___ RECORDS SHOWN
(* ===== verification/Process.v ===== *)
(** * Process: threads and the scheduler

    Models source/proc/process.cpp and include/Sigma/proc/process.h.  Entries of
    [thread_list] are never removed, so a thread pointer is the position of the
    thread in the list; a CPU is its position in [cpus].  Registers, the address
    space, FS base and SIMD state of the CPU that runs the code are explicit
    ([registers], [hw]).  The definitions are what one CPU does; where the code gives
    up its locks within an operation, the parts are definitions of their own
    ([block_mark], [switch_to], [kill_thread]), which Scheduler.v interleaves with
    those of the other CPUs.  The contents of kernel stacks are not
    modelled; the memory of drivers is in Regions.v, the SIMD state on the heap in
    Simd.v. *)

From S2P Require Import Prelude Bits Klibc Containers Frames Pmm Paging Ipc.

(** The save area of the SIMD registers, as a little-endian number. *)
Module simd.
Definition bits (l : list Z) : Z := fold_left (fun a n => Z.lor a (Z.shiftl 1 n)) l 0.

(** The area [simd::init] prepares and [simd_state::init] copies: the control
    word at offset 0 and [mxcsr] at offset 24 of the legacy area. *)
Definition default_state : Z :=
  let fcw := Z.lor (bits [0; 1; 2; 3; 4; 5]) (bits [8; 9]) in
  let mxcsr := bits [7; 8; 9; 10; 11; 12] in
  Z.lor fcw (Z.shiftl mxcsr (8 * 24)).
End simd.

Module process.

(** The general, control and segment registers of an interrupt frame. *)
Record registers := mk_regs {
  rax : Z; rbx : Z; rcx : Z; rdx : Z; rsi : Z; rdi : Z; rbp : Z; rsp : Z;
  r8 : Z; r9 : Z; r10 : Z; r11 : Z; r12 : Z; r13 : Z; r14 : Z; r15 : Z;
  rip : Z; rflags : Z; ss : Z; ds : Z; cs : Z }.

Definition zero_regs : registers := mk_regs 0 0 0 0 0 0 0 0 0 0 0 0 0 0 0 0 0 0 0 0 0.

(** [thread_context]: the registers, CR3, FS base and the SIMD state. *)
Record thread_context := mk_ctx { regs : registers; cr3 : Z; fs : Z; simd_state : Z }.
Definition empty_context : thread_context := mk_ctx zero_regs 0 0 simd.default_state.

Definition default_stack_top : Z := 0x800000000.
Definition mmap_top : Z := 0x7FFFFFFFFFFF.
Definition mmap_bottom : Z := 0x900000000.
Record thread_image := mk_image { stack_top : Z; stack_bottom : Z }.
Definition new_image : thread_image := mk_image default_stack_top default_stack_top.

Inductive thread_state := DISABLED | IDLE | RUNNING | BLOCKED | SILENT.
Inductive thread_privilege_level := APPLICATION | DRIVER | KERNEL.

#[export] Instance thread_state_eq_dec : EqDecision thread_state.
Proof. solve_decision. Defined.

(** [vmm]: the [paging_info] of the thread's address space; [event]: the address
    of the event it waits for; [frames]: [resources.frames]. *)
Record thread := mk_thread {
  context : thread_context; frames : list Z; image : thread_image; state : thread_state;
  privilege : thread_privilege_level; vmm : Z; tid : Z; event : Z;
  handle_catalogue : handles.handle_catalogue }.

(** [thread()]. *)
Definition new_thread : thread :=
  mk_thread empty_context [] new_image DISABLED APPLICATION 0 0 0 handles.create.

Definition set_state (s : thread_state) (t : thread) : thread :=
  mk_thread (context t) (frames t) (image t) s (privilege t) (vmm t) (tid t) (event t) (handle_catalogue t).
Definition set_context (c : thread_context) (t : thread) : thread :=
  mk_thread c (frames t) (image t) (state t) (privilege t) (vmm t) (tid t) (event t) (handle_catalogue t).
Definition set_event (e : Z) (t : thread) : thread :=
  mk_thread (context t) (frames t) (image t) (state t) (privilege t) (vmm t) (tid t) e (handle_catalogue t).
Definition set_privilege (p : thread_privilege_level) (t : thread) : thread :=
  mk_thread (context t) (frames t) (image t) (state t) p (vmm t) (tid t) (event t) (handle_catalogue t).
Definition set_vmm (v : Z) (t : thread) : thread :=
  mk_thread (context t) (frames t) (image t) (state t) (privilege t) v (tid t) (event t) (handle_catalogue t).
Definition set_image (i : thread_image) (t : thread) : thread :=
  mk_thread (context t) (frames t) i (state t) (privilege t) (vmm t) (tid t) (event t) (handle_catalogue t).
Definition set_frames (f : list Z) (t : thread) : thread :=
  mk_thread (context t) f (image t) (state t) (privilege t) (vmm t) (tid t) (event t) (handle_catalogue t).
Definition set_tid (n : Z) (t : thread) : thread :=
  mk_thread (context t) (frames t) (image t) (state t) (privilege t) (vmm t) n (event t) (handle_catalogue t).
Definition set_handles (h : handles.handle_catalogue) (t : thread) : thread :=
  mk_thread (context t) (frames t) (image t) (state t) (privilege t) (vmm t) (tid t) (event t) h.

Record managed_cpu := mk_cpu { lapic_id : Z; enabled : bool; current_thread : option nat }.

(** The CPU the code runs on: CR3 (the physical address of the table; with
    process-context identifiers, modelled in Pcid.v, it also has the identifier),
    FS base and SIMD registers. *)
Record hw := mk_hw { hw_cr3 : Z; hw_fs : Z; hw_simd : Z }.

Section ops.
Context {S : Type} `{FA : FrameAllocator S}.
______
TO DO :: Scan the entries above for the line containing "handle_catalogue : handles.handle_catalogue", and copy it and all lines after it exactly, down to and including the line containing "mk_thread (context t) f".

SOLVED EXERCISE ::
  handle_catalogue : handles.handle_catalogue }.

(** [thread()]. *)
Definition new_thread : thread :=
  mk_thread empty_context [] new_image DISABLED APPLICATION 0 0 0 handles.create.

Definition set_state (s : thread_state) (t : thread) : thread :=
  mk_thread (context t) (frames t) (image t) s (privilege t) (vmm t) (tid t) (event t) (handle_catalogue t).
Definition set_context (c : thread_context) (t : thread) : thread :=
  mk_thread c (frames t) (image t) (state t) (privilege t) (vmm t) (tid t) (event t) (handle_catalogue t).
Definition set_event (e : Z) (t : thread) : thread :=
  mk_thread (context t) (frames t) (image t) (state t) (privilege t) (vmm t) (tid t) e (handle_catalogue t).
Definition set_privilege (p : thread_privilege_level) (t : thread) : thread :=
  mk_thread (context t) (frames t) (image t) (state t) p (vmm t) (tid t) (event t) (handle_catalogue t).
Definition set_vmm (v : Z) (t : thread) : thread :=
  mk_thread (context t) (frames t) (image t) (state t) (privilege t) v (tid t) (event t) (handle_catalogue t).
Definition set_image (i : thread_image) (t : thread) : thread :=
  mk_thread (context t) (frames t) i (state t) (privilege t) (vmm t) (tid t) (event t) (handle_catalogue t).
Definition set_frames (f : list Z) (t : thread) : thread :=
  mk_thread (context t) f (image t) (state t) (privilege t) (vmm t) (tid t) (event t) (handle_catalogue t).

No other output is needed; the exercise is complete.